El futuro de la marihuana y de Baja California 

Foto: Internet/La marihuana tiene un impacto directo sobre el crimen en México
 
Opinionez Lunes, 15 Enero, 2018 12:00 PM

A mí, como a muchos, me preocupa la marihuana. Nunca la he consumido y no me gustaría que mis hijas la consumieran. He visto a jóvenes arruinar su juventud por el consumo excesivo de esta droga -de la misma manera que he visto gente arruinar sus vidas por tomar demasiado alcohol-. La marihuana y el alcohol son productos que merecen control gubernamental; ambos productos tienen impactos negativos. Es en este contexto que pienso sobre la legalización completa del uso recreativo de la marihuana en California este 2018.

Los impactos médicos del uso de la marihuana solo son una parte de mi preocupación, siendo que el comercio internacional de la marihuana sigue siendo ilícito, a pesar de la legalización en California. El tráfico de esta droga tiene consecuencias negativas enormes en cuanto a la seguridad de los ciudadanos mexicanos. El estado de Baja California ha sido víctima del amor estadounidense hacia esta planta. Mientras que las tasas de crimen y homicidios han seguido a la alza en México, uno no puede dejar de pensar en el impacto a futuro que sufrirá el Estado sur de la frontera con esta nueva política.

No cabe duda que el mercado estadounidense de la marihuana tiene un impacto directo sobre el crimen en México; es trágico que la policía mexicana sea aniquilada o fuertemente disminuida a causa del tráfico de esta droga, que a partir de este año será legal para uno de cada cinco estadounidenses. Aun si estás a favor o en contra, la guerra estadounidense sobre las drogas es una forma negativa.

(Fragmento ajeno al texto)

(* ===== verification/SigFetch.v ===== *)
(** The receiver fetches the outer queue into its inner queue of messages or its
    middle queue of signals. *)

From stdpp Require Import base numbers functions list gmap sets.
From Stdlib Require Import ZArith Lia.
From S2P Require Import Prelude PonPremise RecvMarker SigQueue SigInv SigOps SigConcat SigEnqueue SigFlow.

#[local] Opaque flush_all.

Section fetch.
Implicit Types σ : sqs.
Implicit Types C : region → list positive.

Lemma wp_append_inner lk l f2 (Q : unit → sqs → Prop) σ :
  lk = end_cell QsFirst l → (∀ a, last l = Some a → is_Some (sigs σ !! a)) →
  Q tt (σ <| sigs := link_last (last l) f2 (sigs σ) |>
          <| qs ::= λ x, x <| qs_first := match l with [] => f2 | _ => qs_first x end |> |>) →
  wp (write_link lk f2) Q σ.
Proof.
  intros He Hv HQ. apply wp_write_link.
  { rewrite He. unfold end_cell. destruct (last l); simpl; [by apply Hv|done]. }
  rewrite He. destruct σ as [? ? ? ? ? x]. destruct x. destruct l as [|y l _] using rev_ind; [done|].
  unfold end_cell. rewrite last_snoc in *. cbn in *. by destruct l.
Qed.

Lemma wp_append_cont lk l f2 (Q : unit → sqs → Prop) σ :
  lk = end_cell QsCont l → (∀ a, last l = Some a → is_Some (sigs σ !! a)) →
  Q tt (σ <| sigs := link_last (last l) f2 (sigs σ) |>
          <| qs ::= λ x, x <| qs_cont := match l with [] => f2 | _ => qs_cont x end |> |>) →
  wp (write_link lk f2) Q σ.
Proof.
  intros He Hv HQ. apply wp_write_link.
  { rewrite He. unfold end_cell. destruct (last l); simpl; [by apply Hv|done]. }
  rewrite He. destruct σ as [? ? ? ? ? x]. destruct x. destruct l as [|y l _] using rev_ind; [done|].
  unfold end_cell. rewrite last_snoc in *. cbn in *. by destruct l.
Qed.

(** The private queue [r] with the view [v]. *)
Definition set_priv (r : region) (v : qview) (x : ErtsSignalPrivQueues) : ErtsSignalPrivQueues :=
  match r with
  | RInner => x <| qs_first := v_first v |> <| qs_last := v_last v |> <| mq_len := v_off v |>
  | RCont => x <| qs_cont := v_first v |> <| qs_cont_last := v_last v |> <| qs_nm_next := v_nn v |>
               <| qs_nm_last := v_nl v |> <| qs_mlenoffs := v_off v |>
  | RInq _ => x
  end.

Los Estados Unidos han intentado varias formas de prohibición, la más notable fue la implementada en 1920, cuando se prohibió el consumo de alcohol en el país, hasta 1933, cuando se volvió a legalizar. La negación del alcohol no funcionó porque no había suficiente vigilancia en el país para asegurar que nadie importara, produjera o consumiera alcohol. Mientras que la prohibición de este enervante generaba consecuencias buenas para Baja California, la oposición estadounidense hacia la marihuana continuamente ha tenido consecuencias negativas para el Estado mexicano.

La erosión de décadas de prohibición de esta droga en los Estados Unidos está llegando a un punto de no retorno. Dentro de este contexto, el intento del procurador del Estado, Jeff Sessions, para reintroducir un elemento federal para la aplicación de la ley de la marihuana, no parece posible. Como Jeff Sessions, y siendo un experto de Seguridad Nacional, me preocupa el consumo de marihuana y su impacto. Yo creo que los jóvenes consumen demasiada de esta droga y me preocupa que el comercio ilegal de la marihuana lastime a más gente; más aún, me inquieta el hecho de que consumidores de marihuana usen nuestras carreteras bajo la influencia de esta droga (todavía no existe una prueba para medir qué tan drogado se encuentra un chofer), produciendo así un accidente automovilístico.

El lobby de la marihuana ha argumentado por mucho tiempo que una industria legal de la marihuana, con regulación y manejo del gobierno, resultaría en una mejor salud pública, menos crimen y lo más importante, menos incentivos para que organizaciones criminales entren en este negocio. En California podremos ver si los que apoyan el consumo legal de la marihuana tienen razón cuando argumentan que la marihuana legal es segura. Pero en Baja California y en la frontera es donde veremos si la marihuana legal en California significa menos crimen y violencia en este Estado mexicano. En ninguna parte del mundo -no en Ámsterdam, Colorado o los estados del este de los Estados Unidos- existe un mercado tan geográficamente cercano a los individuos que han sufrido el impacto negativo del tráfico de marihuana. La legalización en California será un experimento importante con implicaciones para el futuro de la legalización de este producto en el mundo.

El impacto del tráfico de la droga se verá aquí, en Tijuana. Tenemos que estar muy atentos.

 

Andrew S.E. Erickson es un orgulloso ex residente de Tijuana, ex diplomático de los Estados Unidos, con Maestría del Colegio Nacional de Guerra, y un fuerte creyente de la importancia de las buenas relaciones entre mexicanos y estadounidenses.